A crise econômica aqui no USA está se tornado uma verdadeira psicose coletiva, levando ao desespero os estadunidenses das classes populares ante a interminável onda de desemprego que já atinge quase 9% da população ativa e caminhando rapidamente para os 10%, o que representa 12,5 milhões de desempregados, na mais alta taxa dos últimos 25 anos. Hoje já é difícil encontrar aqui qualquer pessoa da classe trabalhadora que direta ou indiretamente não tenha sido atingida pelo fantasma da recessão, que nos últimos 6 meses levou boa parte dos 6 milhões de pessoas que perderam seus empregos às filas do seguro-desemprego, dos cupons de alimentação, fora os bens que perderam por falta de pagamento dos compromissos assumidos, inclusive o seguro-saúde e a casa própria.

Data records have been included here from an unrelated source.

(** * eval-harness: scoring engine, regression detector and run aggregator

    A shallow embedding of the decision logic of the evaluation harness
    ([pkg/models/eval.py], [pkg/scoring/engine.py],
    [pkg/regression/detector.py]) together with the properties its
    specification states about it.

    Numbers.  The code computes with Python numbers: integers of any size
    and binary64 floats.  Two layers of arithmetic are used.

    - [Num]: exact rationals ([Qc], the canonical rationals, whose equality
      is Leibniz equality), with [round(x, n)] rounding to [n] decimals and
      ties going to the even neighbour.  The properties that compare,
      bound or relate scores (the rules of the detector, the summary of a
      run, ranges, symmetry, idempotence) are stated over it.
    - [Float64]: the interpreter's own arithmetic, binary64 with rounding
      to nearest even, integer true division with its [OverflowError],
      and [round] on the binary value of its argument.  The properties
      that fix the value of a score digit for digit are stated over it, on
      a second embedding of the engine ([Engine64]).

    Dictionaries.  An episode is a JSON object read with [dict.get]; it is
    represented by a record of optional fields (a field is [None] when the
    key is missing) plus the list of the keys the engine never reads, so
    that the truth value of the dictionary (non-emptiness) is preserved.
    The weight map is a [gmap] from names to weights where the order of
    the entries does not matter, and the list of its entries in insertion
    order where it does. *)

From Stdlib Require Import QArith Qcanon Qround ZArith Lia Lqa Ascii SpecFloat.
From stdpp Require Import base option list strings gmap numbers.
(** ** Sessions *)

(** What one action can do to the component, whichever wizard runs it: the
    state before, the log, the state after. *)
Inductive transition (base : string) (schema : ZodType)
  : WizardState -> list Effect -> WizardState -> Prop :=
| t_nothing s : transition base schema s [] s
| t_step s n :
    n <= 2 ->
    transition base schema s [SetStep n]
               (mkState n (reportReady s) (loading s) (lastInputs s))
| t_invalid s error : transition base schema s [FormErrors error] s
| t_failed s formValues values message :
    safeParse schema formValues = success values ->
    transition base schema s (failed_submission_trace base values message)
               (mkState (step s) (reportReady s) false (Some values))
| t_ready s formValues values :
    safeParse schema formValues = success values ->
    transition base schema s (successful_submission_trace base values)
               (mkState (step s) true false (Some values))
| t_download s values net :
    reportReady s = true -> lastInputs s = Some values ->
    transition base schema s (download_trace base values net) s.

Lemma download_without_inputs_noop_aux base net s :
  lastInputs s = None ->
  CalculatorWizard1.downloadPdf base net s = mkOutcome s [] (Normal tt)
  /\ CalculatorWizard2.downloadPdf net s = mkOutcome s [] (Normal tt).
Proof.
  intros Hlast.
  unfold CalculatorWizard1.downloadPdf, CalculatorWizard2.downloadPdf.
  rewrite !bind_getState, Hlast. now split.
Qed.
(** What the handler sends on the connection. *)
Inductive Event :=
  | Reply (id : ID) (result : Result)
  | ReplyWithError (id : ID) (code : Z) (message : string)
  | Notify (method : string) (params : LogMessageParams).

Definition CodeParseError : Z := -32700.
Definition CodeMethodNotFound : Z := -32601.

(** How a call of [Handle] ends: it returns, the process exits, or a
    run-time panic (nil dereference, index out of range) unwinds it. *)
Inductive Outcome :=
  | Returned (g : Globals) (out : list Event)
  | Exited (code : Z)
  | Panicked.

Definition log (message : string) : Event :=
  Notify "window/logMessage" {| Type_ := 4; Message := message |}.

(** [getURI]: [None] stands for the nil dereference of absent params. *)
Definition getURI (req : Request) : option (decoded string) :=
  match Params req with
  | None => None
  | Some raw =>
    Some match textDocument_uri raw with
         | DecodeError _ => DecodeError "Failed to unmarshal payload"
         | Decoded uri => Decoded uri
         end
  end.

(** [main]'s list of built-in words. *)
Definition defs : list string :=
  ["for"; "range"; "import"; "int"; "if"; "elif"; "else"; "in"; "open";
   "sort"; "sorted"; "def"; "print"; "continue"; "break"; "return"; "not";
   "del"; "eval"; "True"; "False"; "str"; "while"; "and"; "as"; "is"; "or";
   "try"; "except"; "finally"; "raise"; "assert"; "with"; "lambda"; "yield";
   "async"; "await"; "class"; "from"; "global"; "nonlocal"; "pass"; "None";
   "abs"; "all"; "any"; "ascii"; "bin"; "bool"; "breakpoint"; "bytearray";
   "bytes"; "callable"; "chr"; "classmethod"; "compile"; "complex";
   "delattr"; "dict"; "dir"; "divmod"; "enumerate"; "exec"; "filter";
   "float"; "format"; "frozenset"; "getattr"; "globals"; "hasattr"; "hash";
   "help"; "hex"; "id"; "input"; "isinstance"; "issubclass"; "iter"; "len";
   "list"; "locals"; "map"; "max"; "memoryview"; "min"; "next"; "object";
   "oct"; "pow"; "property"; "repr"; "reversed"; "round"; "set"; "setattr";
   "slice"; "staticmethod"; "sum"; "super"; "tuple"; "type"; "vars"; "zip";
   "__import__"].

(** The globals as [main] leaves them before the connection is served. *)
Definition main : Globals :=
  {| files := ∅;
     defaultCompletions := foldl (fun m d => <[d := 11]> m) ∅ defs |}.

Section Server.

Context {U : UnicodeTables}.

(** The test [c == '_' || unicode.IsLetter(c) || unicode.IsDigit(c)]. *)
Definition isWordRune (c : rune) : bool :=
  (c =? 95) || IsLetter c || IsDigit c.

(** ** [getWords] *)

(** [words[currentword] = words[currentword] + 1]. *)
Definition count (words : gmap string Z) (currentword : string) : gmap string Z :=
  <[currentword := int64 (index words currentword + 1)]> words.

(** The [range] loop of [getWords] over the runes still to come, on the
    two locals [words] and [currentword]. *)
Fixpoint getWords_loop (dc : gmap string Z) (cs : list rune)
    (words : gmap string Z) (currentword : string) : gmap string Z * string :=
  match cs with
  | [] => (words, currentword)
  | c :: rest =>
    if isWordRune c then
      getWords_loop dc rest words (currentword +:+ string_of_rune c)
    else
      getWords_loop dc rest
        (if negb (String.eqb currentword EmptyString) && (index dc currentword =? 0)
         then count words currentword else words)
        EmptyString
  end.

(** [getWords(text)], reading the global [defaultCompletions] as [dc]. *)
Definition getWords (dc : gmap string Z) (text : string) : gmap string Z :=
  let '(words, currentword) := getWords_loop dc (range_string text) ∅ EmptyString in
  if negb (String.eqb currentword EmptyString) then count words currentword
  else words.

(** ** The cursor scan of the completion case *)

Record Cursor := {
  curline : Z;
  line_pos : Z;
  curword : string;
  tocomplete : string;
  leadup : list string
}.

(** The body of the loop at a rune other than a newline, on the line of
    the request: the new [curword] and [leadup]. *)
Definition on_line (c : rune) (s : Cursor) : string * list string :=
  if isWordRune c then (curword s +:+ string_of_rune c, leadup s)
  else if c =? 46 then (EmptyString, (leadup s ++ [curword s])%list)
  else (EmptyString, []).

(** The loop [for _, c := range filecontent] with its [break]. *)
Fixpoint cursor_loop (Line Character : Z) (cs : list rune) (s : Cursor) : Cursor :=
  match cs with
  | [] => s
  | c :: rest =>
    let pos := line_pos s + 1 in
    if c =? 10 then
      let s' := {| curline := curline s + 1;
                   line_pos := 0;
                   curword := curword s;
                   tocomplete := if (curline s =? Line) && (pos =? Character)
                                 then curword s else tocomplete s;
                   leadup := leadup s |} in
      if curline s' >? Line then s' else cursor_loop Line Character rest s'
    else if curline s =? Line then
      let '(w, l) := on_line c s in
      cursor_loop Line Character rest
        {| curline := curline s;
           line_pos := pos;
           curword := w;
           tocomplete := if pos =? Character then w else tocomplete s;
           leadup := l |}
    else
      cursor_loop Line Character rest
        {| curline := curline s;
           line_pos := pos;
           curword := curword s;
           tocomplete := tocomplete s;
           leadup := leadup s |}
  end.

(** The scan and the test that follows it: the locals when the log line
    is written. *)
Definition cursor (filecontent : string) (Line Character : Z) : Cursor :=
  let s := cursor_loop Line Character (range_string filecontent)
             {| curline := 0; line_pos := 0; curword := EmptyString;
                tocomplete := EmptyString; leadup := [] |} in
  if (line_pos s + 1 =? Character) && (curline s =? Line) then
    {| curline := curline s; line_pos := line_pos s; curword := curword s;
       tocomplete := curword s; leadup := leadup s |}
  else s.

(** [leadups]: every segment followed by a dot. *)
Definition leadups (l : list string) : string :=
  foldl (fun acc li => acc +:+ (li +:+ ".")) EmptyString l.

(** ** The candidate loops *)

Definition padLen : Z := 6.

Definition sortText (value : Z) : string :=
  padStart (FormatInt (int64 (1000000 - value))) "0" padLen.

Definition item (key : string) (value : Z) : CompletionItem :=
  {| Label := key; Kind := 3; InsertText := key; InsertTextFmt := 1;
     SortText := sortText value |}.

(** One [for key, value := range m] loop appending to [items].  The
    entries come in the order of [map_to_list]; Go fixes none. *)
Definition candidates (m : gmap string Z) (tocomplete : string)
    (items : list CompletionItem) : list CompletionItem :=
  foldl (fun items kv =>
           if String.eqb (fst kv) tocomplete then items
           else (items ++ [item (fst kv) (snd kv)])%list)
        items (map_to_list m).

Definition completionItems (file : OpenFile) (dc : gmap string Z)
    (tocomplete : string) : list CompletionItem :=
  candidates dc tocomplete (candidates (words file) tocomplete []).

(** ** [Handle] *)

(** [files[uri] = OpenFile{uri, text, getWords(&text)}]. *)
Definition store (g : Globals) (uri text : string) : Globals :=
  {| files := <[uri := {| uri := uri; content := text;
                          words := getWords (defaultCompletions g) text |}]> (files g);
     defaultCompletions := defaultCompletions g |}.

Definition didChange (g : Globals) (req : Request) : Outcome :=
  match getURI req, Params req with
  | None, _ | _, None => Panicked
  | Some (DecodeError err), _ => Returned g [log err]
  | Some (Decoded uri), Some raw =>
    match contentChanges_text raw with
    | DecodeError err =>
      Returned g [ReplyWithError (req_ID req) CodeParseError
                    ("invalid change params: " +:+ err)]
    | Decoded [] => Panicked
    | Decoded (text :: _) => Returned (store g uri text) []
    end
  end.
(** The key with the character at index [i] replaced by [c]. *)
Fixpoint replaceAt (s : string) (i : nat) (c : ascii) : string :=
  match s, i with
  | "", _ => ""
  | String _ s', O => String c s'
  | String x s', S i' => String x (replaceAt s' i' c)
  end.

(** ** The bootstrap: text clean-up and the CORS origin check

    [bootstrap] of [api/src/main.ts] and of its earlier and later revisions.
    A global [replace] whose pattern is a fixed text, or a character class
    anchored at an end of the string, is modelled by the string function it
    computes. *)

Module Bootstrap.

(** The text of one line feed, ['\n'] in the script. *)
Definition NL : string := String "010" "".

Definition isDoubleQuote (c : ascii) : bool := Ascii.eqb c "034".
Definition isSingleQuote (c : ascii) : bool := Ascii.eqb c "'".
Definition isQuote (c : ascii) : bool := isDoubleQuote c || isSingleQuote c.
Definition isQuoteOrComma (c : ascii) : bool := isQuote c || Ascii.eqb c ",".
Definition isSlash (c : ascii) : bool := Ascii.eqb c "/".
Definition isBackslash (c : ascii) : bool := Ascii.eqb c "\".
Definition isLineFeed (c : ascii) : bool := Ascii.eqb c "010".

(** Truthiness of a string: the empty string is falsy. *)
Definition truthy (s : string) : bool :=
  match s with
  | "" => false
  | String _ _ => true
  end.

(** The first, respectively last, character of [s] is in [p]. *)
Definition firstIs (p : ascii -> bool) (s : string) : bool :=
  match s with
  | "" => false
  | String c _ => p c
  end.

Fixpoint lastIs (p : ascii -> bool) (s : string) : bool :=
  match s with
  | "" => false
  | String c "" => p c
  | String _ s' => lastIs p s'
  end.

(** [s.replace(/^[p]+/g, '')]: the leading run of [p] is removed. *)
Fixpoint dropStart (p : ascii -> bool) (s : string) : string :=
  match s with
  | "" => ""
  | String c s' => if p c then dropStart p s' else s
  end.

(** [s.replace(/[p]+$/g, '')]: the trailing run of [p] is removed. *)
Fixpoint dropEnd (p : ascii -> bool) (s : string) : string :=
  match s with
  | "" => ""
  | String c s' =>
      match dropEnd p s' with
      | "" => if p c then "" else String c ""
      | String d t => String c (String d t)
      end
  end.

(** [s.trim()]. *)
Definition trim (s : string) : string :=
  dropEnd RegExp.is_space (dropStart RegExp.is_space s).

(** [s.replace(/[p]$/, '')]: the last character is removed when it is in [p]. *)
Fixpoint removeLast (p : ascii -> bool) (s : string) : string :=
  match s with
  | "" => ""
  | String c "" => if p c then "" else s
  | String c s' => String c (removeLast p s')
  end.

(** [s.replace(/^[p]|[p]$/g, '')]: one character in [p] is removed at the
    start, and one at the end of what is left. *)
Definition stripEnds (p : ascii -> bool) (s : string) : string :=
  removeLast p
    (match s with
     | "" => ""
     | String c s' => if p c then s' else s
     end).

(** [s.replace(/pat/g, rep)] for a fixed, non-empty text [pat]: scanning from
    the left, each occurrence found is replaced and the scan goes on after
    it.  [skip] counts the characters of a replaced occurrence still to pass. *)
Fixpoint replaceFrom (pat rep : string) (skip : nat) (s : string) : string :=
  match s with
  | "" => ""
  | String c s' =>
      match skip with
      | S k => replaceFrom pat rep k s'
      | O =>
          if Js.startsWith s pat
          then rep ++ replaceFrom pat rep (String.length pat - 1) s'
          else String c (replaceFrom pat rep 0 s')
      end
  end.

Definition replaceAll (pat rep s : string) : string := replaceFrom pat rep 0 s.

(** *** The private key *)

(** [main.ts] lines 81-87: [finalizedKey]. *)
Definition finalizedKey (rawPrivateKey : option string) : option string :=
  match rawPrivateKey with
  | Some raw =>
      if truthy raw then
        Some (replaceAll "\n" NL
                (replaceAll "\\n" NL
                   (stripEnds isQuote (trim raw))))
      else None
  | None => None
  end.

(** The first revision, lines 68-73: [cleanPrivateKey]. *)
Definition cleanPrivateKey (rawPrivateKey : option string) : option string :=
  match rawPrivateKey with
  | Some raw =>
      if truthy raw then
        Some (trim
                (stripEnds isSingleQuote
                   (stripEnds isDoubleQuote
                      (replaceAll "\\n" NL (replaceAll "\n" NL raw)))))
      else None
  | None => None
  end.

(** [main.ts] lines 114-119: the certificate URL. *)
Definition certUrl (raw : option string) : option string :=
  match raw with
  | Some url =>
      if truthy url then Some (dropStart isQuote (dropEnd isQuoteOrComma url))
      else None
  | None => None
  end.

(** *** Allowed origins *)

(** The environment variables the origin list is read from. *)
Record Env : Type := mkEnv {
  FRONTEND_URL : option string;
  NEXT_PUBLIC_SITE_URL : option string;
  SERVICE_URL_TEXTBEE_WEB : option string;
  SERVICE_FQDN_TEXTBEE_WEB : option string
}.

(** [xs.filter(Boolean)]: [undefined] and the empty string are dropped. *)
Fixpoint filterBoolean (xs : list (option string)) : list string :=
  match xs with
  | [] => []
  | Some s :: xs' => if truthy s then s :: filterBoolean xs' else filterBoolean xs'
  | None :: xs' => filterBoolean xs'
  end.

(** [FQDN ? `https://${FQDN}` : undefined]. *)
Definition fqdnOrigin (e : Env) : option string :=
  match SERVICE_FQDN_TEXTBEE_WEB e with
  | Some d => if truthy d then Some ("https://" ++ d) else None
  | None => None
  end.

(** [main.ts] lines 34-39: [allowedOrigins]. *)
Definition allowedOrigins (e : Env) : list string :=
  filterBoolean
    [FRONTEND_URL e; NEXT_PUBLIC_SITE_URL e; SERVICE_URL_TEXTBEE_WEB e; fqdnOrigin e].

(** The later revision, lines 35-41: [rawOrigins], with the fixed fallback. *)
Definition rawOrigins (e : Env) : list (option string) :=
  [FRONTEND_URL e; NEXT_PUBLIC_SITE_URL e; SERVICE_URL_TEXTBEE_WEB e; fqdnOrigin e;
   Some "https://textbee.arcofs.app"].

(** [s.trim().replace(/\/$/, '')]. *)
Definition normalizeOrigin (s : string) : string := removeLast isSlash (trim s).

(** [[...new Set(xs)]]: first occurrences, in order. *)
Fixpoint dedupeFrom (seen : list string) (xs : list string) : list string :=
  match xs with
  | [] => []
  | x :: xs' =>
      if existsb (String.eqb x) seen then dedupeFrom seen xs'
      else x :: dedupeFrom (x :: seen) xs'
  end.

(** The later revision, lines 43-47: [allowedOrigins]. *)
Definition normalizedOrigins (e : Env) : list string :=
  dedupeFrom [] (map normalizeOrigin (filterBoolean (rawOrigins e))).

(** What the origin callback hands to [callback]. *)
Inductive corsDecision : Type :=
| Allow
| Block (message : string).

(** [main.ts] lines 133-139: the [origin] callback of [enableCors].  The
    request's [Origin] header is [None] when absent. *)
Definition corsOrigin (allowed : list string) (origin : option string)
  : corsDecision :=
  match origin with
  | None => Allow
  | Some o =>
      if negb (truthy o) || existsb (String.eqb o) allowed then Allow
      else Block ("CORS blocked for origin: " ++ o)
  end.

End Bootstrap.

(** ** Patterns of plain characters and dots *)

(** The terms a text of plain characters and dots parses to. *)
Fixpoint dotted (p : string) : list RegExp.node :=
  match p with
  | "" => []
  | String c p' =>
      (if Ascii.eqb c "." then RegExp.AnyChar else RegExp.Char c) :: dotted p'
  end.

(** No character of [p] is a syntax character other than the dot. *)
Definition plainOrDot (p : string) : bool :=
  Js.every (fun c => Ascii.eqb c "." || negb (RegExp.is_syntax_char c)) p.

(** [p] matches the beginning of [s] when each dot stands for any character
    but a line terminator. *)
Fixpoint startsWithDotted (s p : string) : bool :=
  match p, s with
  | "", _ => true
  | String _ _, "" => false
  | String x p', String y s' =>
      (if Ascii.eqb x "." then negb (RegExp.is_line_terminator y) else Ascii.eqb y x)
      && startsWithDotted s' p'
  end.

(** * Properties *)

(** ** Strings *)

Module JsFacts.
Import Js.

Lemma startsWith_nil (s : string) : startsWith s "" = true.
Proof. destruct s; reflexivity. Qed.

Lemma startsWith_app (a b : string) : startsWith (a ++ b) a = true.
Proof.
  induction a as [|c a IH]; simpl.
  - apply startsWith_nil.
  - now rewrite Ascii.eqb_refl.
Qed.

Lemma startsWith_length (s p : string) :
  startsWith s p = true -> String.length p <= String.length s.
Proof.
  revert s; induction p as [|x p IH]; intros [|y s]; simpl; try lia; try discriminate.
  intros H; apply andb_prop in H as [_ H]. apply IH in H. lia.
Qed.

Lemma startsWith_substr (s p : string) :
  startsWith s p = true <-> substr s 0 (String.length p) = p.
Proof.
  unfold substr. revert s; induction p as [|x p IH]; intros s; simpl.
  - split; intros _; [now destruct s | apply startsWith_nil].
  - destruct s as [|y s]; simpl.
    + split; discriminate.
    + rewrite andb_true_iff, Ascii.eqb_eq, IH. split.
      * intros [-> ->]; reflexivity.
      * intros H; injection H as -> H. now rewrite H.
Qed.

Lemma includes_length (s t : string) :
  includes s t = true -> String.length t <= String.length s.
Proof.
  induction s as [|c s IH]; cbn [includes].
  - rewrite orb_false_r. intros H; now apply startsWith_length in H.
  - intros H; apply orb_prop in H as [H|H].
    + now apply startsWith_length in H.
    + apply IH in H. cbn [String.length]. lia.
Qed.

Lemma some_startsWith (p : ascii -> bool) (s t : string) :
  startsWith s t = true -> some p t = true -> some p s = true.
Proof.
  revert s; induction t as [|x t IH]; intros [|y s]; simpl; try discriminate.
  intros H; apply andb_prop in H as [E H]. apply Ascii.eqb_eq in E; subst y.
  intros S; apply orb_prop in S as [S|S].
  - now rewrite S.
  - rewrite (IH _ H S). apply orb_true_r.
Qed.

Lemma some_includes (p : ascii -> bool) (s t : string) :
  includes s t = true -> some p t = true -> some p s = true.
Proof.
  induction s as [|c s IH]; cbn [includes]; intros H S.
  - rewrite orb_false_r in H. now apply (some_startsWith p _ _ H).
  - apply orb_prop in H as [H|H].
    + now apply (some_startsWith p _ _ H S).
    + cbn [some]. rewrite (IH H S). apply orb_true_r.
Qed.

Lemma every_some (p : ascii -> bool) (s : string) :
  every (fun c => negb (p c)) s = true -> some p s = false.
Proof.
  induction s as [|c s IH]; simpl; [reflexivity|].
  intros H; apply andb_prop in H as [H1 H2].
  apply negb_true_iff in H1. now rewrite H1, IH.
Qed.

Lemma every_impl (p r : ascii -> bool) (s : string) :
  (forall c, p c = true -> r c = true) -> every p s = true -> every r s = true.
Proof.
  intros I; induction s as [|c s IH]; simpl; [reflexivity|].
  intros H; apply andb_prop in H as [H1 H2]. now rewrite (I _ H1), IH.
Qed.

Lemma every_substr (p : ascii -> bool) (s : string) (n : nat) :
  every p s = true -> every p (substr s 0 n) = true.
Proof.
  unfold substr. revert n; induction s as [|c s IH]; intros [|n]; simpl; try reflexivity.
  intros H; apply andb_prop in H as [H1 H2]. now rewrite H1, IH.
Qed.

Lemma length_substr (s : string) (n : nat) :
  n <= String.length s -> String.length (substr s 0 n) = n.
Proof.
  unfold substr. revert n; induction s as [|c s IH]; intros [|n]; simpl; try lia.
  intros H. rewrite IH; lia.
Qed.

Lemma substr_short (s : string) (n : nat) :
  String.length s <= n -> substr s 0 n = s.
Proof.
  unfold substr. revert n; induction s as [|c s IH]; intros [|n]; simpl; try lia; try reflexivity.
  intros H. rewrite IH; [reflexivity|lia].
Qed.

Lemma substr_app (a b : string) :
  substr (a ++ b) 0 (String.length a) = a.
Proof. apply startsWith_substr, startsWith_app. Qed.

Lemma append_empty (a : string) : a ++ "" = a.
Proof. induction a; simpl; congruence. Qed.

Lemma length_app (a b : string) :
  String.length (a ++ b) = String.length a + String.length b.
Proof. induction a; simpl; auto. Qed.

Lemma substr_app_long (a b : string) (n : nat) :
  n <= String.length a -> substr (a ++ b) 0 n = substr a 0 n.
Proof.
  unfold substr. revert n; induction a as [|c a IH]; intros [|n]; simpl; try lia.
  - now destruct b.
  - reflexivity.
  - intros H. rewrite IH; [reflexivity|lia].
Qed.

End JsFacts.

(** ** Patterns without syntax characters *)

Module RegExpFacts.
Import RegExp.

Lemma plain_ctype (c : ascii) : is_syntax_char c = false -> ctype_of c = COther.
Proof. unfold is_syntax_char. destruct (ctype_of c); congruence. Qed.

Lemma parse_plain (p rest : string) :
  plain p = true ->
  forall stack f,
    parse stack f Normal (p ++ rest) =
    parse stack (mkFrame (alts f) (rev (literal p) ++ terms f)
                   (match p with "" => q f | _ => Atom end)) Normal rest.
Proof.
  induction p as [|c p IH]; intros Hp stack f.
  - simpl. now destruct f.
  - simpl in Hp. apply andb_prop in Hp as [Hc Hp].
    apply negb_true_iff, plain_ctype in Hc.
    cbn [append parse]. rewrite Hc. rewrite IH by assumption.
    cbn [push_atom alts terms q literal rev].
    rewrite <- app_assoc. cbn [app].
    now destruct p.
Qed.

Como não poderia deixar de ser, esta situação que se agrava a cada dia que passa está levando a parte mais desassistida do povo americano ao desespero, que se reflete estatisticamente no aumento da criminalidade, na falência pessoal, empobrecimento dos sistemas de educação e saúde e numa psicose coletiva, principalmente para uma sociedade cuja noção de valores é medida pela posse e acúmulo de bens materiais, como manda a cartilha capitalista.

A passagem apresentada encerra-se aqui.